Point Loma Fossil Hunting Guide
Image: Dietmar Rabich (CC BY-SA 4.0)
Point Loma is the long peninsula that forms the western edge of San Diego Bay, and the sea cliffs along its outer face cut directly through the **Point Loma.
Point Loma is the long peninsula that forms the western edge of San Diego Bay, and the sea cliffs along its outer face cut directly through the Point Loma Formation, a Late Cretaceous deep-marine sandstone and mudstone unit that records life on the California margin roughly 75 million years ago. The formation is best known among paleontologists for its dense suite of trace fossils, the burrows and feeding traces left by marine invertebrates that lived on a submarine fan in deep, dark water. Body fossils are uncommon and the cliffs themselves are unstable, so this is a viewing-only locality rather than a collecting site, but the trace fossils are unusually well preserved and visible in the wave-cut platform at the base of the cliffs. This guide covers how to access the exposures at Sunset Cliffs Natural Park and the Cabrillo National Monument tide-pool area, what to look for in the rock, the depositional history of the formation, and the rules that apply along this stretch of San Diego coastline.
Location and Directions
The fossil-bearing rocks of the Point Loma Formation crop out along the entire outer (Pacific) coast of the Point Loma peninsula in San Diego, California. Two access points are practical for visitors.

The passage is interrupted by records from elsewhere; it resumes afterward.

(** * Lexmount Browser client (tools/lexmount_browser.py)

    A shallow embedding of the three classes of the module, [Session],
    [Sessions] and [Browser], together with the parts of the libraries they
    call: [str.rstrip], [urllib.parse.urljoin] and [urlparse], and the
    [requests] calls.  The network is an oracle; every method is a
    computation over a world made of the object heap, the log of the
    requests issued and the standard output. *)

From Stdlib Require Import String Ascii List ZArith Lia Bool.
From Stdlib Require Import DecimalString.
From Stdlib Require Import PrimFloat.
Import ListNotations.
Open Scope list_scope.
Open Scope string_scope.
Set Warnings "-register-all".

(** ** Python values

    The values that [json] decoding produces and that the client passes
    around: [None], booleans, integers, floats, strings, lists and
    dictionaries (in insertion order). *)

Inductive value : Type :=
| PyNone
| PyBool (b : bool)
| PyInt (n : Z)
| PyFloat (f : float)
| PyStr (s : string)
| PyList (items : list value)
| PyDict (items : list (string * value)).

Definition is_empty (s : string) : bool :=
  match s with
  | "" => true
  | String _ _ => false
  end.

(** [bool(v)]: the truth value tested by [if v:] and [if not v:]. *)
Definition truthy (v : value) : bool :=
  match v with
  | PyNone => false
  | PyBool b => b
  | PyInt n => negb (n =? 0)%Z
  | PyFloat f => negb (PrimFloat.eqb f PrimFloat.zero)
  | PyStr s => negb (is_empty s)
  | PyList items => match items with [] => false | _ :: _ => true end
  | PyDict items => match items with [] => false | _ :: _ => true end
  end.

(** Lookup in a dictionary.  A decoded dictionary has one entry per key. *)
Fixpoint assoc (key : string) (items : list (string * value)) : option value :=
  match items with
  | [] => None
  | (k, v) :: rest => if String.eqb k key then Some v else assoc key rest
  end.
Definition ANALYSIS_SCHEMA : Schema :=
  OBJECT
    [ ("atsScore", NUMBER);
      ("parsabilityScore", NUMBER);
      ("keywordMatchScore", NUMBER);
      ("candidateName", STRING None);
      ("candidateTitle", STRING None);
      ("contactInfo",
        OBJECT [ ("email", STRING None);
                 ("phone", STRING None);
                 ("location", STRING None) ]
               [ "email"; "phone"; "location" ]);
      ("professionalSummary", STRING None);
      ("workExperience",
        ARRAY (OBJECT [ ("role", STRING None);
                        ("company", STRING None);
                        ("duration", STRING None);
                        ("description", ARRAY (STRING None)) ]
                      [ "role"; "company"; "duration"; "description" ]));
      ("extractedSkills", ARRAY (STRING None));
      ("missingKeywords", ARRAY (STRING None));
      ("strengths", ARRAY (STRING None));
      ("weaknesses", ARRAY (STRING None));
      ("formattingIssues", ARRAY (STRING None));
      ("improvementPlan",
        ARRAY (OBJECT [ ("priority", STRING (Some [ "High"; "Medium"; "Low" ]));
                        ("category",
                          STRING (Some [ "Content"; "Keywords"; "Formatting" ]));
                        ("action", STRING None);
                        ("explanation", STRING None);
                        ("expectedBenefit", STRING None) ]
                      [ "priority"; "category"; "action"; "explanation";
                        "expectedBenefit" ]));
      ("skillBreakdown",
        ARRAY (OBJECT [ ("category", STRING None); ("score", NUMBER) ]
                      [ "category"; "score" ])) ]
    [ "atsScore"; "parsabilityScore"; "keywordMatchScore"; "candidateName";
      "candidateTitle"; "contactInfo"; "professionalSummary";
      "workExperience"; "extractedSkills"; "missingKeywords"; "strengths";
      "weaknesses"; "formattingIssues"; "improvementPlan"; "skillBreakdown" ].

(** The [required] list of a schema. *)
Definition required_of (s : Schema) : list string :=
  match s with OBJECT _ req => req | _ => [] end.

(** What it means for a value to satisfy a schema: the type matches, a
    string is one of the enumerated ones, every required member is
    there, and every member that has a schema satisfies it. *)
Fixpoint satisfies (s : Schema) (v : json) {struct s} : bool :=
  match s with
  | NUMBER => match v with JNumber _ => true | _ => false end
  | STRING None => match v with JString _ => true | _ => false end
  | STRING (Some allowed) =>
      match v with
      | JString x => existsb (String.eqb x) allowed
      | _ => false
      end
  | ARRAY it =>
      match v with
      | JArray l => forallb (satisfies it) l
      | _ => false
      end
  | OBJECT props req =>
      match v with
      | JObject m =>
          forallb (has_key v) req
          && (fix each (ps : list (string * Schema)) : bool :=
                match ps with
                | [] => true
                | (k, sk) :: ps' =>
                    match get k m with
                    | Some x => satisfies sk x
                    | None => true
                    end && each ps'
                end) props
      | _ => false
      end
  end.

Sunset Cliffs Natural Park. From Interstate 8 in San Diego, take the Sunset Cliffs Boulevard exit and drive south for roughly four miles. The road becomes the eastern edge of the park. Pull-off parking is free along the bluff between Adair Street and Ladera Street. Walk the unpaved bluff-top trail and use the wooden staircases at marked points to reach the wave-cut platform below. The cliffs here are actively eroding and the staircases close after storms.
Cabrillo National Monument. Continue south on Catalina Boulevard, which becomes Cabrillo Memorial Drive, and follow signs to the monument. There is a per-vehicle entrance fee. From the visitor center, drive the spur road down to the tide-pool parking area on the western side of the peninsula. The wave-cut platform there exposes some of the cleanest Point Loma Formation outcrops, and the trace fossils are visible in the bedding planes underfoot.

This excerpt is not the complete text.